_Problem_
Wherever "after" shows up in the records below, copy the whole line.

_Data supplied_
(** A start value beyond the total of non-negative weights exhausts it. *)
Lemma walk_beyond r ps :
  Forall (fun q => 0 <= weight q)%Q ps -> (weight_sum ps < r)%Q ->
  walk r ps = None.
Proof.
  intros Hall. revert r. induction Hall as [| q rest Hq Hrest IH]; intros r Hlt.
  - reflexivity.
  - simpl. rewrite WalkFacts.weight_sum_cons in Hlt.
    pose proof (weight_sum_nonneg Hrest) as Hsum.
    destruct (Qle_bool (r - weight q) 0) eqn:Hb.
    + apply Qle_bool_iff in Hb. lra.
    + apply IH. lra.
Qed.

Lemma walk_app_some r before rest p :
  walk r before = Some p -> walk r (before ++ rest) = Some p.
Proof.
  revert r. induction before as [| q more IH]; intros r; simpl; [discriminate |].
  destruct (Qle_bool (r - weight q) 0); [easy | apply IH].
Qed.

Lemma walk_app_none r before rest :
  walk r before = None -> walk r (before ++ rest) = walk (running r before) rest.
Proof.
  revert r. induction before as [| q more IH]; intros r; simpl; [reflexivity |].
  destruct (Qle_bool (r - weight q) 0); [discriminate | apply IH].
Qed.

(** The row after [before] is picked for every start value in
    [(sum before, sum before + weight p]]; the first row also for the values
    up to [0]. *)
Lemma walk_interval r before p after :
  Forall (fun q => 0 <= weight q)%Q before ->
  before = [] \/ (weight_sum before < r)%Q ->
  (r <= weight_sum before + weight p)%Q ->
  walk r (before ++ p :: after) = Some p.
Proof.
  intros Hall Hlow Hhigh.
  assert (walk r before = None) as Hnone.
  { destruct Hlow as [-> | Hlow]; [reflexivity | now apply walk_beyond]. }
  rewrite (@walk_app_none r before (p :: after) Hnone). simpl.
  replace (Qle_bool (running r before - weight p) 0) with true; [reflexivity |].
  symmetry. apply Qle_bool_iff. rewrite running_sum. lra.
Qed.

(** A start value within the weight of [before] never reaches the rows
    behind it. *)
Lemma walk_stops_early r before rest :
  before <> [] -> (r <= weight_sum before)%Q ->
  exists q, In q before /\ walk r (before ++ rest) = Some q.
Proof.
  intros Hne Hle. destruct (walk_within Hne Hle) as (q & Hq & Hin).
  exists q. split; [exact Hin | now apply walk_app_some].
Qed.
End WalkMore.
End WalkMore.

(** ** Doubles *)
Module DoubleFacts.
Import Double.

_Written reply_
(** The row after [before] is picked for every start value in
Lemma walk_interval r before p after :
  walk r (before ++ p :: after) = Some p.
  rewrite (@walk_app_none r before (p :: after) Hnone). simpl.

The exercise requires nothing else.